In August, 1944, Martha Gellhorn – before she met General James Gavin – had made her way back to Paris…

On August 25th 1944, Martha Gellhorn was sitting on a beach overlooking the Adriatic reading D.H. Lawrence’s Women In Love, drinking rum and watching a young Allied airman float down to Earth (dead or alive she did not know) hanging from the very life tentacles of his parachute. She wondered how many more young men must die before this bloody war was over.
As Martha flicked over the page, unable to concentrate as the airman came ever closer to earth, she came across this passage:
” Whatever life might be, it could not take away death, the inhuman transcendent death. Oh, let us ask no question of it, what it is or is not. To know is human, and in death we do not know, we are not human. And the joy of this compensates for all the bitterness of knowledge and the sordidness of our humanity. In death we shall not be human, and we shall not know. The promise of this is our heritage, we look forward like heirs to their majority.”

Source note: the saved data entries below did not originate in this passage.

Definition InspectOCIArtifact (file : option tar_file) : result OCIArtifactIdentity :=
  let* initial := scanOCIArchive file {["oci-layout" := metadata_capture; "index.json" := metadata_capture]} in
  if negb (bool_decide (decode_layout (default "" (initial.1 !! "oci-layout")) = Some ImageLayoutVersion)) then Err (failure "OCI artifact layout is invalid")
  else match decode_index (default "" (initial.1 !! "index.json")) with
  | None => Err (failure "OCI artifact index is invalid")
  | Some index =>
      if negb (ix_SchemaVersion index =? 2) || negb (String.eqb (ix_MediaType index) MediaTypeImageIndex) then Err (failure "OCI artifact index is invalid")
      else match ix_Manifests index with
      | [manifestDescriptor] =>
          if negb (String.eqb (d_MediaType manifestDescriptor) MediaTypeImageManifest) || negb (validOCIDescriptor manifestDescriptor) ||
             (MaxOCIMetadataBytes <? d_Size manifestDescriptor)
          then Err (failure "OCI artifact manifest descriptor is invalid")
          else
            let manifestPath := blob_path manifestDescriptor in
            let* manifestBytes := scanOCIArchive file {[manifestPath :=
              {| cap_expectedDigest := d_Digest manifestDescriptor; cap_expectedSize := d_Size manifestDescriptor;
                 cap_maxBytes := MaxOCIMetadataBytes; cap_keep := true |}]} in
            match decode_manifest (default "" (manifestBytes.1 !! manifestPath)) with
            | None => Err (failure "OCI artifact manifest is invalid")
            | Some manifest =>
                if negb (mf_SchemaVersion manifest =? 2) || negb (String.eqb (mf_MediaType manifest) MediaTypeImageManifest) ||
                   negb (String.eqb (d_MediaType (mf_Config manifest)) MediaTypeImageConfig) || negb (validOCIDescriptor (mf_Config manifest)) ||
                   (MaxOCIMetadataBytes <? d_Size (mf_Config manifest)) || (length (mf_Layers manifest) =? 0)%nat ||
                   (MaxOCILayers <? length (mf_Layers manifest))%nat
                then Err (failure "OCI artifact manifest is invalid")
                else
                  let* captures := fold_result add_layer {[blob_path (mf_Config manifest) := blob_capture (mf_Config manifest)]} (mf_Layers manifest) in
                  let* _ := scanOCIArchive file captures in
                  let allowedEntries : gset string :=
                    {["oci-layout"; "index.json"; manifestPath; blob_path (mf_Config manifest)]} ∪ list_to_set (blob_path <$> mf_Layers manifest) in
                  if negb (size initial.2 =? size allowedEntries)%nat then Err (failure "OCI artifact contains unreferenced entries")
                  else if negb (bool_decide (initial.2 ⊆ allowedEntries)) then Err (failure "OCI artifact contains an unreferenced blob")
                  else Ok {| id_ManifestDigest := d_Digest manifestDescriptor; id_ManifestMediaType := d_MediaType manifestDescriptor;
                             id_Manifest := default "" (manifestBytes.1 !! manifestPath); id_Config := mf_Config manifest;
                             id_Layers := mf_Layers manifest; id_LayerDigests := d_Digest <$> mf_Layers manifest |}
            end
      | _ => Err (failure "OCI artifact index is invalid")
      end
  end.
(** One node of the loop. *)
Definition add_capability `{!Codec CacheIdentity} (input : normalizedRequest) (s : capabilitySet) (node : Node)
    : result capabilitySet :=
  if String.eqb (Operation node) "cache" then
    let* c := cacheCapability input node in
    Ok {| cs_networkByNode := cs_networkByNode s; cs_cacheByNode := <[ID node := c]> (cs_cacheByNode s);
          cs_secretByNode := cs_secretByNode s; cs_network := cs_network s; cs_caches := cs_caches s ++ [c];
          cs_secrets := cs_secrets s |}
  else if String.eqb (Operation node) "secret" then
    let* c := secretCapability input node in
    Ok {| cs_networkByNode := cs_networkByNode s; cs_cacheByNode := cs_cacheByNode s;
          cs_secretByNode := <[ID node := c]> (cs_secretByNode s); cs_network := cs_network s;
          cs_caches := cs_caches s; cs_secrets := cs_secrets s ++ [c] |}
  else if String.eqb (Operation node) "run" then
    let* c := networkCapability input (ID node) (text_attr node "network") in
    Ok {| cs_networkByNode := <[ID node := c]> (cs_networkByNode s); cs_cacheByNode := cs_cacheByNode s;
          cs_secretByNode := cs_secretByNode s; cs_network := cs_network s ++ [c]; cs_caches := cs_caches s;
          cs_secrets := cs_secrets s |}
  else Ok s.

Definition compileCapabilities `{!Codec CacheIdentity} (input : normalizedRequest) : result capabilitySet :=
  if negb (slices_Contains (AllowedProfiles (Network_ (n_policy input))) (NetworkProfile (n_ir input)))
  then Err (fail "llb.network_denied" "")
  else
    let* capabilities := fold_result (add_capability input) no_capabilities (Nodes (n_ir input)) in
    let* _ := rejectSecretReferences input capabilities in
    Ok capabilities.

Definition pathsOverlap (left right : string) : bool :=
  let left := Clean left in let right := Clean right in
  String.eqb left right || HasPrefix left (right +:+ "/") || HasPrefix right (left +:+ "/").

(** The mounts of one run: their targets, and whether a secret or a shared cache
    is among them. *)
Fixpoint run_mounts (capabilities : capabilitySet) (mountIDs : list string) : result (list string * bool * bool) :=
  match mountIDs with
  | [] => Ok ([], false, false)
  | mountID :: rest =>
      match cs_cacheByNode capabilities !! mountID with
      | Some cache =>
          let* r := run_mounts capabilities rest in
          Ok (cc_Target cache :: r.1.1, r.1.2, String.eqb (cc_Sharing cache) "shared" || r.2)
      | None =>
          match cs_secretByNode capabilities !! mountID with
          | Some secret =>
              let* r := run_mounts capabilities rest in Ok (se_Target secret :: r.1.1, true, r.2)
          | None => Err (fail "llb.mount_unknown" "")
          end
      end
  end.

Fixpoint any_overlap (targets : list string) : bool :=
  match targets with
  | [] => false
  | target :: rest => existsb (pathsOverlap target) rest || any_overlap rest
  end.

Definition validateRunMounts (node : Node) (capabilities : capabilitySet) (policy : CachePolicy) : result unit :=
  match stringSlice (attr node "mounts") with
  | None => Err (fail "llb.mount_shape" "")
  | Some mountIDs =>
      let* mounts := run_mounts capabilities mountIDs in
      let '(targets, hasSecret, hasShared) := mounts in
      if any_overlap targets then Err (fail "llb.mount_overlap" "")
      else if hasSecret && hasShared && negb (AllowSharedWithSecrets policy) then Err (fail "llb.cache_secret" "")
      else Ok tt
  end.

(** The decimal user and group of "uid:gid". *)
Definition parseOwner (value : string) : result (Z * Z) :=
  match Split value ":" with
  | [user; group] =>
      match Atoi user, Atoi group with
      | Some uid, Some gid => Ok (uid, gid)
      | _, _ => Err (Error "invalid owner" "")
      end
  | _ => Err (Error "invalid owner" "")
  end.

(** ** Policies that differ in presentation only *)

Definition same_set (a b : list string) : Prop := ∀ x, x ∈ a ↔ x ∈ b.

#[export] Instance same_set_equiv : Equivalence same_set.
Proof. split; [by intros a x|by intros a b E x|]. intros a b c E1 E2 x. by rewrite (E1 x). Qed.

#[export] Instance sortedUnique_proper : Proper (same_set ==> eq) sortedUnique.
Proof. intros a b E. by apply Compact_Sort_ext. Qed.

Lemma sortedUnique_same values : same_set (sortedUnique values) values.
Proof. intros x. apply elem_of_Compact_Sort. Qed.

(** Equal up to the order and repetition of listed values. *)
Record same_policy (p q : Policy) : Prop := {
  sm_version : APIVersion p = APIVersion q ∧ pol_ID p = pol_ID q ∧ Revision p = Revision q;
  sm_base : same_set (AllowedRegistries (Base_ p)) (AllowedRegistries (Base_ q)) ∧
    same_set (CuratedDigests (Base_ p)) (CuratedDigests (Base_ q)) ∧
    same_set (AllowedSignatureIdentities (Base_ p)) (AllowedSignatureIdentities (Base_ q)) ∧
    AllowCustomerBases (Base_ p) = AllowCustomerBases (Base_ q) ∧
    RequireSBOM (Base_ p) = RequireSBOM (Base_ q) ∧ RequireProvenance (Base_ p) = RequireProvenance (Base_ q);
  sm_network : same_set (AllowedProfiles (Network_ p)) (AllowedProfiles (Network_ q)) ∧
    same_set (PackageHosts (Network_ p)) (PackageHosts (Network_ q)) ∧
    same_set (ExternalHosts (Network_ p)) (ExternalHosts (Network_ q)) ∧
    PackageGatewayID (Network_ p) = PackageGatewayID (Network_ q) ∧
    AllowlistGatewayID (Network_ p) = AllowlistGatewayID (Network_ q) ∧
    PrivateGatewayID (Network_ p) = PrivateGatewayID (Network_ q);
  sm_cache : Cache_ p = Cache_ q;
  sm_names : same_set (SecretNames p) (SecretNames q) ∧ same_set (ArgumentNames p) (ArgumentNames q);
  sm_chain : sp_Version (SupplyChain p) = sp_Version (SupplyChain q) ∧
    SyftVersion (SupplyChain p) = SyftVersion (SupplyChain q) ∧
    TrivyVersion (SupplyChain p) = TrivyVersion (SupplyChain q) ∧
    SignerKeyID (SupplyChain p) = SignerKeyID (SupplyChain q) ∧
    RequireSecretFree (SupplyChain p) = RequireSecretFree (SupplyChain q) ∧
    RequireImageConfigurationScan (SupplyChain p) = RequireImageConfigurationScan (SupplyChain q);
  sm_chain_sets :
    same_set (AllowedSignerPublicKeyDigests (SupplyChain p)) (AllowedSignerPublicKeyDigests (SupplyChain q)) ∧
    same_set (DeniedVulnerabilitySeverities (SupplyChain p)) (DeniedVulnerabilitySeverities (SupplyChain q)) ∧
    same_set (DeniedConfigurationSeverities (SupplyChain p)) (DeniedConfigurationSeverities (SupplyChain q)) ∧
    same_set (DeniedLicenseClassifications (SupplyChain p)) (DeniedLicenseClassifications (SupplyChain q));
}.

#[export] Instance sort_policy_proper : Proper (same_policy ==> eq) sort_policy.
Proof.
  intros p q [Hv Hb Hn Hc Hs Hch Hcs]. unfold sort_policy. destruct_and!.
  repeat match goal with
  | Hx : same_set ?a ?b |- context [sortedUnique ?a] => rewrite (sortedUnique_proper a b Hx); clear Hx
  end. by f_equal; try done; f_equal.
Qed.

#[export] Instance normalizePolicy_proper `{GoText} : Proper (same_policy ==> eq) normalizePolicy.
Proof.
  intros p q E. unfold normalizePolicy. rewrite (sort_policy_proper p q E).
  destruct (sm_version _ _ E) as (-> & -> & ->). done.
Qed.

Lemma sort_policy_same p : same_policy p (sort_policy p).
Proof. split; simpl; split_and?; try done; symmetry; apply sortedUnique_same. Qed.

Lemma normalizePolicy_Ok `{GoText} p p' : normalizePolicy p = Ok p' → p' = sort_policy p ∧ check_policy p' = Ok tt.
Proof. unfold normalizePolicy. intros Hn. run_ok Hn. split; [done|]. by destruct a0. Qed.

Martha was struck dumb by this passage, by the very correctness of it, by the way it went right to her very soul, and illuminated all she had been feeling ever since she knew she had to break away from Ernest, even though she also knew that would leave a huge hole in her life, in her very body, in her very heart. But there was nothing she could do, not any more. If she didn’t move on, move away, he’d kill her, oh, not physically, as if he’d put a knife into her throat, but bit by steady bit, as if he were to cut a portion away from her each day until she was gone. Lawrence knew a thing or two, she reasoned. The only writer who was both a giver of freedom, and a taker away, as Frieda soon realised when he gave her the freedom to love as she wished to be loved – by him of course – and not in the stuffy, Nottingham way of her stuffy, Nottingham university lecturer husband. But then, having given Frieda her freedom, her sexual freedom to be loved by a young man so bound up with himself as to be almost inhuman in his demands, he also, once they had run away from Nottingham to her relatives in Germany, forbade her ever to communicate with her children. That was the price of Lawrence’s love, a complete and utter commitment to him. Frieda didn’t obey of course – as Martha had not obeyed Ernest, not ever, not once – but kept in touch with her children – as any mother would – the odd half an hour here, a brief embrace there; and had Lawrence known he might, in his tubercular frenzy, have killed her. Then again he might not either, but Martha felt, as she read that passage again and again, that he probably would have, that the anger within him, the anger put there by the bitterness his coal mining father breathed every day of his bitter black coal dust life, a bitterness aimed at his wife, who, as a teacher,
thought herself better than her husband, and something she instilled into her son, David Herbert Lawrence, namely a hatred of his own father that stayed with him all his life, culminating also in a hatred – and a blood stained daily handkerchief – and bitterness toward all women – although he tried to suppress it, but could not – that showed itself in a dreadful outrageous anger, and a dreadful outrageous sexual energy that was almost unbearable and evident in virtually all his fictional characters, which made him so compelling, especially to women readers (seldom ever to men, many of whom were afraid of their sexuality) who had never, ever, come across such empathy in a writer before, without realising it was an empathy built out of hatred, and fear, and bitterness, and the denial of love, and the accumulation of an unconsummated van load of love that his father had denied him, and his mother constantly reminded him was there, but only from her.